Replies are listed 'Best First'.
(Ovid) Re(2): ref, no, maybe?
by Ovid (Cardinal) on Jan 11, 2001 at 04:31 UTC
    I'm not sure I follow you on this one. I have one basic need: to convert a hash to a query string. Are you saying that I should have two functions to build one query string? That doesn't strike me as an optimal programming solution. Currently, the hash looks something like this:
    my %hash = ( name => 'Ovid', color => [ 'red', 'blue' ], COBOL => 'sucks' );
    That's fed to the routine that creates the query string and everybody's happy. What you're suggesting seems to imply that I should break the hash in two and feed them in separately, or send them to different functions. That seems less efficient. Is there a benefit to approaching it that way, or did I misunderstand your response?


    Update: Hmm... it occurs to me that I could have made *all* values into array refs. The code would be smaller and easier to follow. The while{} loops becomes this:

    while (($key, $value) = each %data) { $key = uri_escape( $key, $cgi_chars ); foreach ( @$value ) { my $array_value = uri_escape( $_, $cgi_chars ); $query_string .= "$key=$array_value&"; } }
    Saved about six lines of code and made it cleaner, to boot. Damn. merlyn strikes again!

    So here's the interesting question: is it coincidence that I was able to improve this subroutine and eliminate the ref, or is seeing a ref in code generally indicative of a poor algorithm that bears further investigation? Here's another question: is that last sentence pompous enough for you?

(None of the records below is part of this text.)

(** * vvector: a type-erased dynamic array with pluggable allocators

    Shallow embedding of [src/vvector.c] and [src/vvector.h].

    Modelling conventions.
    - [ptrdiff_t] values are integers ([Z]); C's [/] and [%] are
      [Z.quot] and [Z.rem] (truncation toward zero).  The size that
      [vvectorReserve] computes from its count, the one integer of a
      run that a caller chooses freely, is computed as the 64-bit
      machine computes it, wrapping around ([ptrdiff_mul],
      [ptrdiff_add]).  The other size computations are on capacities of
      blocks that exist and on element sizes; the development covers
      runs in which these stay in the [ptrdiff_t] range.
    - Sizes are those of an LP64 platform: [sizeof(ptrdiff_t) = 8],
      [sizeof(void * ) = 8].
    - The heap is explicit: handle cells ([uint8_t *] objects reached
      through a [vvector]), buffer blocks, and caller-owned allocator
      descriptors live in finite maps indexed by address.
    - A buffer block is a record: the metadata struct, the allocator
      descriptor stored right after it (when one was written there), and
      the bytes that follow.
    - Allocator functions are opaque code: a call is logged, and an
      oracle, which sees the log and the call, says whether it returns a
      block or NULL.  A successful reallocation keeps the common prefix
      of the block's bytes and leaves added bytes indeterminate; a
      second oracle says whether it moves the block to a fresh address.
      A failed reallocation leaves the block as it was.
    - Helper functions of the source take the block [*vec] that their
      caller has already found valid; there [vvectorGetLength(vec)] is
      the length field and [vvectorIsEmpty(vec)] tests it against 0.
    - Any access the model cannot represent (a NULL or dangling
      dereference, a read or write outside the bytes after the header,
      a division by zero) yields [Fault].  The header is a record, not
      bytes: a copy that a negative index makes the code carry out
      inside the header is such an access, and what is proved of
      writes, insertions and removals is proved for indices that are
      not negative. *)

From Stdlib Require Import ZArith Lia Bool.
From stdpp Require Import base option list gmap.

Local Open Scope Z_scope.

(** ** Constants *)

Definition NR_ELEM_IN_PAGE : Z := 32.

Definition VEC_ENOMEM : Z := 0.
Definition VEC_ENOVEC : Z := 1.
Definition VEC_EBADINDEX : Z := 2.
Definition VEC_ENOVALUE : Z := 3.
Definition VEC_ESEVERE : Z := 99.

Definition sizeof_ptrdiff_t : Z := 8.
Definition sizeof_pointer : Z := 8.

(** The range of [ptrdiff_t], and two's-complement wrap-around into
    it. *)
Definition PTRDIFF_MAX : Z := 9223372036854775807.
Definition PTRDIFF_MIN : Z := -9223372036854775808.

(** [(z + 2^63) mod 2^64 - 2^63] *)
Definition wrap (z : Z) : Z :=
  (z + 9223372036854775808) `mod` 18446744073709551616
  - 9223372036854775808.

Definition ptrdiff_add (a b : Z) : Z := wrap (a + b).
Definition ptrdiff_mul (a b : Z) : Z := wrap (a * b).

Arguments wrap : simpl never.
Arguments ptrdiff_add : simpl never.
Arguments ptrdiff_mul : simpl never.

(** ** Data *)

(** [struct vvectorMetadata_] *)
Module Meta.
Record t : Type := mk {
  capacity : Z;
  length : Z;
  element_size : Z
}.
End Meta.
Abbreviation vvectorMetadata_ := Meta.t.

Definition sizeof_vvectorMetadata_ : Z := 3 * sizeof_ptrdiff_t.

(** A non-null function pointer: the library default for the slot it is
    stored in ([vvector_lib_malloc], [vvector_lib_free],
    [vvector_lib_realloc]), or some function of the caller. *)
Inductive fnref : Type :=
| lib_fn
| user_fn (id : nat).

Definition vvector_lib_malloc : fnref := lib_fn.
Definition vvector_lib_free : fnref := lib_fn.
Definition vvector_lib_realloc : fnref := lib_fn.

(** [struct vvectorAlloc]; [None] is a NULL function pointer, [ctx] is an
    address (0 for NULL). *)
Record vvectorAlloc : Type := mkAlloc {
  malloc_fn : option fnref;
  free_fn : option fnref;
  realloc_fn : option fnref;
  ctx : Z
}.

Definition sizeof_vvectorAlloc : Z := 4 * sizeof_pointer.

(** One byte of memory; [None] is an indeterminate byte. *)
Definition cell : Type := option Byte.byte.

(** A buffer block. *)
Record buffer : Type := mkBuffer {
  meta : vvectorMetadata_;
  descr : option vvectorAlloc;
  data : list cell
}.

(** Calls into allocator functions. *)
Inductive event : Type :=
| EvMalloc (f : fnref) (size : Z) (c : Z)
| EvRealloc (f : fnref) (p : nat) (new_size old_size : Z) (c : Z)
| EvFree (f : fnref) (p : nat) (size : Z) (c : Z).

Record World : Type := mkWorld {
  cells : gmap nat (option nat);
  blocks : gmap nat buffer;
  descs : gmap nat vvectorAlloc;
  next : nat;
  log : list event
}.

(** [vvector]: NULL or the address of a handle cell. *)
Definition vvector : Type := option nat.

Inductive outcome (A : Type) : Type :=
| Ret (a : A) (w : World)
| Fault.
Arguments Ret {A} a w.
Arguments Fault {A}.

Definition empty_world : World :=
  {| cells := ∅; blocks := ∅; descs := ∅; next := 1%nat; log := [] |}.

Definition store_cell (w : World) (h : nat) (v : option nat) : World :=
  {| cells := <[h := v]> (cells w); blocks := blocks w; descs := descs w;
     next := next w; log := log w |}.

Definition store_block (w : World) (p : nat) (b : buffer) : World :=
  {| cells := cells w; blocks := <[p := b]> (blocks w); descs := descs w;
     next := next w; log := log w |}.

Definition store_desc (w : World) (d : nat) (a : vvectorAlloc) : World :=
  {| cells := cells w; blocks := blocks w; descs := <[d := a]> (descs w);
     next := next w; log := log w |}.

Definition set_meta (b : buffer) (m : vvectorMetadata_) : buffer :=
  {| meta := m; descr := descr b; data := data b |}.

Definition set_data (b : buffer) (d : list cell) : buffer :=
  {| meta := meta b; descr := descr b; data := d |}.

Definition set_capacity (m : vvectorMetadata_) (c : Z) : vvectorMetadata_ :=
  {| Meta.capacity := c; Meta.length := Meta.length m;
     Meta.element_size := Meta.element_size m |}.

    Join the Perlmonks Setiathome Group or just click on the the link and check out our stats.

      For what it's worth, in my opinion, your use of ref here is perfectly valid and makes your function very flexible and easy to use, for the uses you have for it.

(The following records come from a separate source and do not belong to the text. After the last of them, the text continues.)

Lemma microtask_queue s j q :
  microtasks s = j :: q -> exists new, microtasks (step Microtask s) = q ++ new.
Proof. apply run_microtask_queue. Qed.

Lemma exec_cons l ls s : exec (l :: ls) s = exec ls (step l s).
Proof. done. Qed.

Lemma drain_S n : drain (S n) = Microtask :: drain n.
Proof. done. Qed.

Lemma drain_add n m s : exec (drain (n + m)) s = exec (drain m) (exec (drain n) s).
Proof. unfold drain. by rewrite repeat_app, exec_app. Qed.

(** A job at position [length pre] is at the head after that many microtasks. *)
Lemma drain_to_head pre : forall s j post,
  microtasks s = pre ++ j :: post ->
  exists new, microtasks (exec (drain (length pre)) s) = j :: post ++ new.
Proof.
  induction pre as [|j0 pre IH]; intros s j post E.
  - exists []. by rewrite app_nil_r.
  - destruct (microtask_queue s j0 (pre ++ j :: post) E) as [new Hnew].
    rewrite <- app_assoc in Hnew. cbn [app] in Hnew.
    destruct (IH (step Microtask s) j (post ++ new) Hnew) as [new' Hnew'].
    exists (new ++ new'). cbn [length]. rewrite drain_S, exec_cons, Hnew'.
    by rewrite <- app_assoc.
Qed.

(** The job that hands an outcome on settles its target with it. *)
Lemma forward_job_settles s r o q :
  Inv s -> microtasks s = ReactionJob (forward r) o :: q ->
  status (step Microtask s) r = Some (Some o).
Proof.
  intros HInv E.
  assert (Hpend : status s r = Some None).
  { apply (inv_pending _ HInv). unfold targets. rewrite E. apply elem_of_app. right.
    simpl. by left. }
  apply status_pending in Hpend as [rs Hrs].
  simpl. rewrite E. simpl. unfold bind.
  assert (Hh : handle None (forward r) o (set_microtasks (fun _ => q) s) =
               (o, set_microtasks (fun _ => q) s)) by (by destruct o).
  rewrite Hh. simpl.
  rewrite (settle_status _ _ _ rs) by done. by rewrite decide_True.
Qed.

(** What resolving with a settled promise schedules. *)
Lemma thenable_job_forwards s r l o q :
  microtasks s = ThenableJob r l :: q -> status s l = Some (Some o) ->
  microtasks (step Microtask s) = q ++ [ReactionJob (forward r) o].
Proof.
  intros E Hl. simpl. rewrite E. simpl. unfold subscribe. simpl.
  unfold status in Hl. destruct (heap s !! l) as [[[o'|] rs]|]; simpl in *; try done.
  by injection Hl as ->.
Qed.

Lemma queued_forward_settles s r o :
  Inv s -> queued s (ReactionJob (forward r) o) ->
  exists n, status (exec (drain n) s) r = Some (Some o).
Proof.
  intros HInv Hq. apply list_elem_of_split in Hq as (pre & post & E).
  destruct (drain_to_head pre s _ post E) as [new Hnew].
  exists (length pre + 1). rewrite drain_add.
  change (exec (drain 1) ?x) with (step Microtask x).
  apply (forward_job_settles _ _ _ (post ++ new)); [|done].
  by apply inv_exec.
Qed.

(** Once the promise it was resolved with has settled, a promise gets that
    outcome when the queue has run far enough. *)
Lemma follows_eventually s r l o :
  Inv s -> tidy s -> follows s r l -> status s l = Some (Some o) ->
  exists n, status (exec (drain n) s) r = Some (Some o).
Proof.
  intros HInv Ht Hf Hl. destruct Hf as [[Hr [Hq|[Hreg|(o' & Hl' & Hq)]]]|(o' & Hr & Hl')].
  - apply list_elem_of_split in Hq as (pre & post & E).
    destruct (drain_to_head pre s _ post E) as [new Hnew].
    set (s1 := exec (drain (length pre)) s) in *.
    assert (HInv1 : Inv s1) by (by apply inv_exec).
    assert (Hl1 : status s1 l = Some (Some o)) by (by apply settled_exec).
    pose proof (thenable_job_forwards _ _ _ _ _ Hnew Hl1) as Hq2.
    assert (HInv2 : Inv (step Microtask s1)) by (by apply inv_step).
    destruct (queued_forward_settles (step Microtask s1) r o HInv2) as [n Hn].
    { unfold queued. rewrite Hq2. apply elem_of_app. right. by left. }
    exists (length pre + (1 + n)). by rewrite !drain_add.
  - destruct Hreg as (pr & Hp & Hx). exfalso.
    assert (reactions pr = []) as Hnil.
    { apply (Ht l pr Hp). unfold status in Hl. rewrite Hp in Hl. simpl in Hl. congruence. }
    rewrite Hnil in Hx. inversion Hx.
  - assert (o' = o) as -> by congruence. by apply queued_forward_settles.
  - exists 0. simpl. congruence.
Qed.


(** * Main results *)

Lemma trace_exec_elem ls s e : e ∈ trace s -> e ∈ trace (exec ls s).
Proof.
  intros He. destruct (trace_exec ls s) as [evs ->]. apply elem_of_app. by left.
Qed.

Lemma history_of_run ric page_links ls k :
  key_run k Unloaded (trace (exec ls (init ric page_links))) =
  Some (key_status k (exec ls (init ric page_links))).
Proof. apply inv_history, inv_reachable. Qed.

Lemma key_status_Loading k s :
  Inv s ->
  is_Loading (key_status k s) = true <-> Map_get k (loadingPromises s) <> None.
Proof.
  intros HInv. unfold key_status.
  destruct (Map_get k (moduleCache s)) as [v|] eqn:Hc.
  - rewrite (inv_exclusive _ HInv _ _ Hc). simpl. split; done.
  - destruct (Map_get k (loadingPromises s)); simpl; split; done.
Qed.

Lemma key_status_Loaded k s v :
  key_status k s = Loaded v <-> Map_get k (moduleCache s) = Some v.
Proof.
  unfold key_status. destruct (Map_get k (moduleCache s)) as [v'|].
  - split; congruence.
  - destruct (Map_get k (loadingPromises s)); split; done.
Qed.

(** Invocations and settlements balance. *)
Lemma run_balance k evs : forall st0 st,
  key_run k st0 evs = Some st ->
  length (invocations k evs) + (if is_Loading st0 then 1 else 0) =
  length (List.filter (is_settlement k) evs) + (if is_Loading st then 1 else 0).
Proof.
  induction evs as [|e evs IH]; intros st0 st.
  - by intros [= <-].
  - cbn [key_run]. destruct (key_step k st0 e) as [st1|] eqn:E; [|done]. intros H.
    specialize (IH _ _ H).
    assert (Hstep :
      length (invocations k [e]) + (if is_Loading st0 then 1 else 0) =
      length (List.filter (is_settlement k) [e]) + (if is_Loading st1 then 1 else 0)).
    { clear IH H.
      destruct e as [k' i t l'|k' v'|k' e'|k' r' a'|m|h|mth eth]; simpl in *;
        unfold is_settlement; simpl;
        try (injection E as <-; lia);
        destruct (String.eqb_spec k k') as [->|Hne]; simpl;
        try (injection E as <-; lia).
      - destruct st0 as [|l [|]|v]; try done. injection E as <-. simpl. lia.
      - destruct st0 as [|l [|]|v]; try done. injection E as <-. simpl. lia.
      - destruct st0 as [|l [|]|v]; try done. injection E as <-. simpl. lia.
      - destruct st0 as [|l [|]|v], a' as [v'|l1|l1]; try done;
          repeat case_decide; try done; injection E as <-; simpl; lia. }
    assert (Hi : length (invocations k (e :: evs)) =
                 length (invocations k [e]) + length (invocations k evs)).
    { simpl. destruct e; simpl; try done. by destruct (String.eqb k moduleName). }
    assert (Hf : length (List.filter (is_settlement k) (e :: evs)) =
                 length (List.filter (is_settlement k) [e])
                 + length (List.filter (is_settlement k) evs)).
    { simpl. by destruct (is_settlement k e). }
    rewrite Hi, Hf. lia.
Qed.

(** C4: in every reachable state a key has a cache entry or a pending
    record or neither, never both; no table lists a key twice; and the
    factory invocations of a key exceed its settlements by one exactly when
    the key has a pending record, by none otherwise, so that no two loads of
    one key are ever pending together. *)
Theorem C4_cache_entry_or_pending_never_both : forall ric page_links ls k,
  let s := exec ls (init ric page_links) in
  Map_has k (moduleCache s) && Map_has k (loadingPromises s) = false /\
  NoDup (Map_keys (moduleCache s)) /\
  NoDup (Map_keys (loadingPromises s)) /\
  length (invocations k (trace s)) =
    length (List.filter (is_settlement k) (trace s)) +
    (if Map_has k (loadingPromises s) then 1 else 0).
Proof.
  intros ric page_links ls k s.
  pose proof (inv_reachable ric page_links ls) as HInv. fold s in HInv.
  split; [|split; [apply HInv|split; [apply HInv|]]].
  - unfold Map_has. destruct (Map_get k (moduleCache s)) as [v|] eqn:Hc; [|done].
    by rewrite (inv_exclusive _ HInv _ _ Hc).
  - pose proof (run_balance k _ _ _ (inv_history _ HInv k)) as Hb. simpl in Hb.
    rewrite Nat.add_0_r in Hb. rewrite Hb. f_equal.
    pose proof (key_status_Loading k s HInv) as Hl. unfold Map_has.
    destruct (is_Loading (key_status k s)), (Map_get k (loadingPromises s));
      try done.
    + by destruct (proj1 Hl eq_refl).
    + by destruct Hl as [_ Hl]; discriminate Hl.
Qed.

(** C8: over a whole run the cache is written at most once per key; it
    holds a value for the key exactly when that write has happened, and the
    entry stays, with that value, in every later state. *)
Theorem C8_cache_entry_written_once : forall ric page_links ls k,
  let s := exec ls (init ric page_links) in
  length (List.filter (is_cache_set k) (trace s)) <= 1 /\
  (forall v, Map_get k (moduleCache s) = Some v <-> CacheSet k v ∈ trace s) /\
  (forall v ls', Map_get k (moduleCache s) = Some v ->
                 Map_get k (moduleCache (exec ls' s)) = Some v).
Proof.
  intros ric page_links ls k s.
  assert (Hall : forall ls0, let s0 := exec ls0 (init ric page_links) in
            forall v, Map_get k (moduleCache s0) = Some v <-> CacheSet k v ∈ trace s0).
  { intros ls0 s0 v. rewrite <- key_status_Loaded.
    apply (run_cache_set k _ _ _ (history_of_run ric page_links ls0 k) eq_refl). }
  split; [|split].
  - unfold s.
    rewrite (run_cache_writes k _ _ _ (history_of_run ric page_links ls k) eq_refl).
    destruct (is_Loaded _); lia.
  - apply Hall.
  - intros v ls' Hc. unfold s. rewrite <- exec_app. apply Hall.
    rewrite exec_app. apply trace_exec_elem. by apply (Hall ls).
Qed.

Lemma nodup_all_equal {A} (l : list A) :
  NoDup l -> (forall x y, x ∈ l -> y ∈ l -> x = y) -> length l <= 1.
Proof.
  intros Hnd Heq. destruct l as [|a [|b l]]; simpl; try lia.
  exfalso. apply NoDup_cons in Hnd as [Hnin _]. apply Hnin.
  rewrite (Heq a b); [apply list_elem_of_here|apply list_elem_of_here|].
  apply elem_of_cons. right. apply list_elem_of_here.
Qed.

Lemma follows_agree s r l o :
  follows s r l -> status s r = Some (Some o) -> status s l = Some (Some o).
Proof. intros [[Hr _]|(o1 & Hr & Hl)] Ho; congruence. Qed.

Lemma served_value s k l v :
  Inv s -> served s k l -> status s l = Some (Some (Fulfilled v)) ->
  Map_get k (moduleCache s) = Some v.
Proof.
  intros HInv [(r & Hlive & Ht & _)|[[e He]|(v' & Hv & Hc)]] Hl.
  - apply live_target in Hlive. rewrite Ht in Hlive.
    apply (inv_pending _ HInv) in Hlive. congruence.
  - congruence.
  - congruence.
Qed.



(** C2: once the cache has been written for key [k], no later lazyLoad call
    for [k] invokes the factory: each is answered from the cache, with a
    promise that is fulfilled with the cached value from the start, and the
    call does nothing else: no import, no job, no change to either table. *)
Theorem C2_cached_value_returned_without_reload :
  forall ric page_links ls1 ls2 k v sp evs,
    let s1 := exec ls1 (init ric page_links) in
    let s2 := exec ls2 s1 in
    CacheSet k v ∈ trace s1 ->
    trace s2 = trace s1 ++ evs ->
    invocations k evs = [] /\
    (forall r a, (r, a) ∈ answers k evs ->
       a = FromCache v /\
       forall ls3, status (exec ls3 s2) r = Some (Some (Fulfilled v))) /\
    lazyLoad k sp s2 =
      (length (heap s2),
       set_trace (fun t => t ++ [Requested k (length (heap s2)) (FromCache v)])
         (set_heap (fun h => h ++ [{| settled := Some (Fulfilled v); reactions := [] |}])
            s2)).
Proof.
  intros ric page_links ls1 ls2 k v sp evs s1 s2 Hset Htr.
  pose proof (history_of_run ric page_links ls1 k) as Hh1. fold s1 in Hh1.
  pose proof (history_of_run ric page_links (ls1 ++ ls2) k) as Hh2.
  rewrite exec_app in Hh2. fold s1 s2 in Hh2.
  assert (Hst1 : key_status k s1 = Loaded v).
  { by apply (run_cache_set k _ _ _ Hh1 eq_refl). }
  rewrite Htr, key_run_app, Hh1, Hst1 in Hh2.
  destruct (run_loaded _ _ _ _ Hh2) as (Hst2 & Hi & _ & Ha).
  split; [done|]. split.
  - intros r a Hin. split; [by apply (Ha r)|]. intros ls3.
    rewrite (Ha _ _ Hin) in Hin. apply answers_elem in Hin.
    assert (Hin3 : Requested k r (FromCache v) ∈ trace (exec ls3 s2)).
    { apply trace_exec_elem. rewrite Htr. apply elem_of_app. by right. }
    assert (HInv3 : Inv (exec ls3 s2)) by (apply (inv_exec ls3), (inv_exec ls2), (inv_exec ls1), inv_init).
    by destruct (inv_requests _ HInv3 _ _ _ Hin3) as [? _].
  - apply lazyLoad_cached. by apply key_status_Loaded.
Qed.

      I remember something in a project I was involved in in the distant past that made use of data structures a little like this:

      $struct = { key => { sub_key => 'value', sub_key2 => 'value2', }, key2 => 'other_value', };
      Or maybe it was:
      @items = ( 'item1', [ 'nested1', 'nested2', 'nested3' ], [ 'nested4', [ 'nested5', 'nested5a' ] ], 'item6', 'item7', [ 'nested8', 'nested9' ], );
      I don't fully remember the rationale for building a data structure like that, but I think it had something to do with decision-making, where if you'd come across a reference, only one of the references would be used, with control passing off to the next item when it was completed (something like that). I just remember that it required us to use 'ref' when processing it, and perhaps a bit of recursion. I'm perfectly willing to accept that this is bad practice, and I've learned a lot of Perl between then and now and it's likely that I might have come up with alternative way to accomplish what we were doing... *shrug*.
      My gut level feel is that being overly flexible on input parameters is often a sign of premature optimization. And yes, a "ref" in the code means you're looking in the mirror just a little too hard, most often. There are clearly valid uses for ref, but the first reaction I always have is "can we simplify this", and as you discovered, you could.

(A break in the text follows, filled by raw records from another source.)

(* ===== verification/_CoqProject ===== *)
-Q . S2P
Prelude.v
GoStrings.v
GoFloat.v
BTree.v
Wal.v
Engine.v
Durability.v
Store.v
KeyValue.v
KeyCheck.v
Index.v
Membership.v
Raft.v
RaftOps.v
RaftElection.v
RaftLog.v
RaftProps.v
RaftConfig.v
RaftReplication.v
RaftSpec.v
RaftRepr.v
RaftSafety.v
RaftExamples.v
RaftRun.v
RaftFaults.v
Transport.v
TransportProps.v
LogStore.v
Fsm.v
FsmProps.v
Flap.v
Sla.v
TimeSeries.v
TimeSeriesProps.v
Compaction.v
History.v
SlaExact.v
SlaExamples.v
Alert.v
Distribution.v
AuthData.v
Auth.v
AuthInv.v
AuthProps.v
AuthExamples.v
AuthCluster.v
ApiKeys.v
AccessExamples.v
Ssrf.v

      -- Randal L. Schwartz, Perl hacker

        How can I say strongly enough that this subtle point strikes directly at my gut feeling about clean design? If you are trying to overload a design or make it magic then it is trying to do too much and needs to be rethought!

        It may take some attention and focus to see what Randal is talking about here, but the point came up several times in the Re (tilly) 1: Supersplit thread. Basically making things magic makes them more complex to implement and harder to learn. Remember that the most complex bugs to track down are at your interfaces and think twice before making those interfaces needlessly difficult to figure out.

        Sometimes it is worth breaking this rule, but (like most rules) not without specific good reason.

      My way of implementing merlyn's suggestion of having multiple functions with different interfaces is to have one function that constructed your query string from one of those interfaces (eg arrays) and then have another that accepts a hash-ref, repackages that in terms of array refs, and then calls the first.

      So you have exactly one real implementation (should you want to change the construction of the query string it is easy to do so) yet you have two functions. One of which can't be called with a hash ref, the other which needs an array ref. Without doing any test within the function or making the implementation of the critical code more complex.

        Note that does a lot of checking as to whether arguments are hash or array references. I'd be interested to see how you would redesign the CGI interfaces to avoid this.